The financial pressure put upon young people by the rising cost of living means that many are turning to their parents for help, receiving an average of £123.60 a month (£1,483.20 a year) to help towards their expenses. The Bank of Mum and Dad picks up bills for food, mobile phones, clothing, cosmetics and transport – as well as treats. 

The research, commissioned by Money, looked at the financial help parents of 17 to 25 year olds provide their children, and almost a fifth (18%) admitted that supporting them was putting a real strain on their finances and their relationship with their children. 

A quarter (23%) of parents felt their children had gotten used to a comfortable lifestyle thanks to their contribution, with 11% saying that they’d paid too much money supporting them. 

While it seems that some young adults have become reliant on their parents’ generosity, 15% of parents surveyed said that they needed to reduce the amount of money they contribute towards their children’s living expenses. What’s more, over a fifth (21%) were concerned that supporting their adult children was hindering their ability to save for themselves or their retirement.12% hadn’t expected to still be making financial contributions to their kids.

On the opposite end of the scale, more than a quarter (28%) of parents wished that they could do more to help their children. Over a third (35%) said that they give their grown-up children the odd £10 or £20 just for treats, while 14% said that they gave their grown-up kids regular pocket money.  

Matt Sanders from Money said, “This research suggests that many young people are finding it increasingly difficult to support themselves financially, and there could be a variety of reasons why.

“Young people are more likely to stay in full-time education than previous generations and trying to balance a part-time job alongside university commitments may leave them a little short on cash. Similarly, the cost of necessities like rent, energy bills and car insurance continues to rise, while wages have remained fairly static. As a result, those at the start of their careers have to make their money stretch a lot further than they did in previous years.
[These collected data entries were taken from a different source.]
(* ===== verification/IeeeRound.v ===== *)
(** Rounding is monotone: what the exactly rounded operations of [Ieee]
    guarantee about real values.

    [round_faithful] says that rounding an exact magnitude never crosses a
    representable number; [d_sub_le], [d_sub_ge] and the like transfer this to
    the arithmetic operations: if the exact result is at most (at least) a
    representable number, so is the computed one. *)
From S2P Require Import Prelude Ieee.
#[local] Open Scope Z_scope.

(** ** Shifting with a round and a sticky bit *)

(** [mrs] is [X] shifted right by [n] bits; its two bits are clear exactly when
    nothing was lost. *)
Definition shr_of (mrs : shr_record) (X n : Z) : Prop :=
  shr_m mrs = X / 2 ^ n /\ (shr_r mrs || shr_s mrs = false <-> X mod 2 ^ n = 0).

Lemma shr_of_start X : shr_of (shr_record_of_loc X loc_Exact) X 0.
Proof. split; simpl; [by rewrite Z.div_1_r|]. by rewrite Z.mod_1_r. Qed.

Lemma div_mod_2 k r : 0 <= r < 2 -> (2 * k + r) / 2 = k /\ (2 * k + r) mod 2 = r.
Proof.
  intros Hr. rewrite Z.mul_comm, Z.div_add_l, Z.div_small, Z.add_0_r by lia.
  rewrite Z.add_comm, Z.mod_add, Z.mod_small by lia. done.
Qed.

Lemma shr_1_of mrs X n :
  0 <= X -> 0 <= n -> shr_of mrs X n -> shr_of (shr_1 mrs) X (n + 1).
Proof.
  intros HX Hn [Hm Hrs]. pose proof (pow2_pos n Hn) as Hp.
  assert (X / 2 ^ (n + 1) = shr_m mrs / 2) as Hd.
  { rewrite pow2_succ, Hm, Z.mul_comm by done. by rewrite Z.div_div by lia. }
  assert (X mod 2 ^ (n + 1) = X mod 2 ^ n + 2 ^ n * (shr_m mrs mod 2)) as Hmod.
  { rewrite pow2_succ, Z.mul_comm, Z.rem_mul_r, Hm by lia. done. }
  pose proof (Z.mod_pos_bound X (2 ^ n) Hp) as Hb.
  assert (0 <= shr_m mrs) by (rewrite Hm; by apply Z.div_pos).
  unfold shr_of. rewrite Hd, Hmod.
  assert (shr_m (shr_1 mrs) = shr_m mrs / 2 /\
          (shr_r (shr_1 mrs) = false <-> shr_m mrs mod 2 = 0) /\
          shr_s (shr_1 mrs) = shr_r mrs || shr_s mrs) as (-> & Hr & ->).
  { destruct mrs as [m r s]; simpl in *. destruct m as [|p|p]; [done| |lia].
    destruct p as [p|p|]; cbn [shr_m shr_r shr_s shr_1]; [| |done].
    - destruct (div_mod_2 (Zpos p) 1 ltac:(lia)) as [Hq Hr].
      rewrite <- Pos2Z.inj_xI in Hq, Hr. by rewrite Hq, Hr.
    - destruct (div_mod_2 (Zpos p) 0 ltac:(lia)) as [Hq Hr].
      rewrite Z.add_0_r, <- Pos2Z.inj_xO in Hq, Hr. by rewrite Hq, Hr. }
  split; [done|]. rewrite orb_false_iff, Hr, Hrs.
  pose proof (Z.mod_pos_bound (shr_m mrs) 2 ltac:(lia)). nia.
Qed.

Lemma shr_iter_of (p : positive) mrs X n :
  0 <= X -> 0 <= n -> shr_of mrs X n -> shr_of (iter_pos shr_1 p mrs) X (n + Zpos p).
Proof.
  intros HX. revert mrs n. induction p as [p IH|p IH|]; intros mrs n Hn H; cbn [iter_pos].
  - replace (n + Zpos p~1) with ((n + 1) + Zpos p + Zpos p) by lia.
    apply IH; [lia|]. apply IH; [lia|]. by apply shr_1_of.
  - replace (n + Zpos p~0) with (n + Zpos p + Zpos p) by lia.
    apply IH; [lia|]. by apply IH.
  - by apply shr_1_of.
Qed.

Lemma shr_of_shr X e n :
  0 <= X -> 0 <= n ->
  shr_of (shr (shr_record_of_loc X loc_Exact) e n).1 X n /\
  (shr (shr_record_of_loc X loc_Exact) e n).2 = e + n.
Proof.
  intros HX Hn. destruct n as [|p|p]; [| |lia]; cbn [shr fst snd].
  - split; [apply shr_of_start|lia].
  - split; [|done]. apply (shr_iter_of p _ X 0); [done..|]. apply shr_of_start.
Qed.

(** Rounding to an integer stays between the integers around the exact value. *)
Definition faithful (N X n : Z) : Prop :=
  forall y, (y * 2 ^ n <= X -> y <= N) /\ (X <= y * 2 ^ n -> N <= y).

Lemma round_faithful mrs X n :
  0 <= X -> 0 <= n -> shr_of mrs X n ->
  faithful (round_nearest_even (shr_m mrs) (loc_of_shr_record mrs)) X n.
Proof.
  intros HX Hn [Hm Hrs] y. pose proof (pow2_pos n Hn) as Hp.
  pose proof (Z.div_mod X (2 ^ n) ltac:(lia)) as Hdm.
  pose proof (Z.mod_pos_bound X (2 ^ n) Hp).
  set (N := round_nearest_even _ _).
  assert (shr_m mrs <= N <= shr_m mrs + 1 /\ (X mod 2 ^ n = 0 -> N = shr_m mrs)) as [HN Hex].
  { subst N. destruct mrs as [m [] []]; simpl in *; try lia; try (destruct (Z.even m));
      split; try lia; intros H0; apply Hrs in H0; done. }
  rewrite Hm in *. split; intros Hy; [nia|].
  destruct (Z.eq_dec (X mod 2 ^ n) 0) as [H0|H0]; [|nia].
  rewrite (Hex H0). nia.
Qed.

(** ** Rounding to a format *)

Section rounding.
Context (prec emax : Z) (Hprec : 1 < prec < emax).
Abbreviation emin := (emin prec emax).
Abbreviation fexp := (fexp prec emax).
Abbreviation fval := (fval prec emax).
Abbreviation canon := (canon prec emax).

(** [r] is [N * 2 ^ fe] with sign [s], or an infinity when that is too big. *)
Definition encodes (s : bool) (N fe : Z) (r : float) : Prop :=
  (valid_finite prec emax r /\ fval r = cond_Zopp s (N * 2 ^ (fe - emin))) \/
  (r = S754_infinity s /\ 2 ^ prec * 2 ^ (emax - prec - emin) <= N * 2 ^ (fe - emin)).

Lemma emin_le_max : emin <= emax - prec.
Proof. unfold SpecFloat.emin. lia. Qed.

(** A number no greater than [2 ^ prec] units of a legal exponent. *)
Lemma second_shift_encodes s N fe :
  0 <= N <= 2 ^ prec -> emin <= fe -> (fe = emin \/ 2 ^ (prec - 1) <= N) ->
  encodes s N fe
    (let '(mrs'', e'') := shr_fexp prec emax N fe loc_Exact in
     match shr_m mrs'' with
     | Z0 => S754_zero s
     | Zpos m => if Z.leb e'' (emax - prec) then S754_finite s m e'' else S754_infinity s
     | _ => S754_nan
     end).
Proof.
  intros HN Hfe Hcan. pose proof (pow2_pos (fe - emin) ltac:(lia)) as Hpf.
  pose proof emin_le_max as Hem.
  assert (forall (m : positive) e,
    emin <= e -> Zpos m * 2 ^ (e - emin) = N * 2 ^ (fe - emin) ->
    (e <= emax - prec -> canon (Zpos m) e) -> (emax - prec < e -> 2 ^ (prec - 1) <= Zpos m) ->
    encodes s N fe (if Z.leb e (emax - prec) then S754_finite s m e else S754_infinity s))
    as Hfin.
  { intros m e He Hv Hc Hbig. unfold encodes. rewrite <- Hv.
    destruct (Z.leb_spec e (emax - prec)) as [Hle|Hgt].
    - left. split; [|done]. split; [done|]. by apply bounded_canon, Hc.
    - right. split; [done|]. specialize (Hbig Hgt).
      assert (2 ^ prec * 2 ^ (emax - prec - emin) <= 2 ^ (prec - 1) * 2 ^ (e - emin)).
      { rewrite <- !Z.pow_add_r by lia. apply Z.pow_le_mono_r; lia. }
      pose proof (pow2_pos (e - emin) ltac:(lia)). nia. }
  assert (2 ^ prec = 2 * 2 ^ (prec - 1)) as H2.
  { rewrite <- pow2_succ by lia. f_equal; lia. }
  unfold shr_fexp. destruct N as [|p|p]; [| |lia].
  - (* zero *)
    assert (encodes s 0 fe (S754_zero s)) as Hz by (left; split; [done|by destruct s]).
    destruct (fexp (Zdigits2 0 + fe) - fe) eqn:Hn; [done| |done].
    unfold SpecFloat.fexp in Hn. cbn [Zdigits2] in Hn. lia.
  - cbn [Zdigits2]. destruct (decide (Zpos p = 2 ^ prec)) as [Heq|Hne].
    + (* a carry: one more shift *)
      assert (Zpos (digits2_pos p) = prec + 1) as Hd.
      { apply digits2_unique; [lia|]. rewrite Heq, pow2_succ by lia.
        replace (prec + 1 - 1) with prec by lia. lia. }
      replace (fexp (Zpos (digits2_pos p) + fe) - fe) with 1
        by (unfold SpecFloat.fexp; lia).
      destruct (shr_of_shr (Zpos p) fe 1 ltac:(lia) ltac:(lia)) as [[Hm _] He].
      destruct (shr (shr_record_of_loc (Zpos p) loc_Exact) fe 1) as [mrs e]; simpl in *.
      subst e. assert (shr_m mrs = 2 ^ (prec - 1)) as ->.
      { rewrite Hm, Heq, H2, Z.mul_comm. by apply Z.div_mul. }
      pose proof (pow2_pos (prec - 1) ltac:(lia)).
      destruct (2 ^ (prec - 1)) as [|m|] eqn:Hm'; [lia| |lia].
      apply Hfin; try lia.
      * replace (fe + 1 - emin) with (fe - emin + 1) by lia. rewrite pow2_succ by lia. lia.
      * intros. split; [lia|]. split; [lia|]. right; lia.
    + assert (Zpos (digits2_pos p) <= prec) as Hd.
      { pose proof (digits2_pos_bounds p).
        assert (Zpos (digits2_pos p) - 1 < prec) by (apply pow2_le_inv; lia). lia. }
      assert (shr (shr_record_of_loc (Zpos p) loc_Exact) fe (fexp (Zpos (digits2_pos p) + fe) - fe)
              = (shr_record_of_loc (Zpos p) loc_Exact, fe)) as ->.
      { destruct (fexp (Zpos (digits2_pos p) + fe) - fe) eqn:Hn; [done| |done].
        unfold SpecFloat.fexp in Hn. lia. }
      cbn [shr_record_of_loc shr_m]. apply Hfin; try done; try lia.
      * intros. split; [lia|]. split; [lia|]. destruct Hcan; [by left|right; lia].
Qed.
“While it’s good to see that families are supporting each other, money can put a lot of pressure on families and parents should only give their grown-up children what they can afford.  It may be that some families have got into the habit of Mum and Dad always picking-up the bill – even when their children are earning enough themselves. Money can be a tricky subject but it could be time cut the parental purse strings if subsidising your adult children is causing financial difficulty.”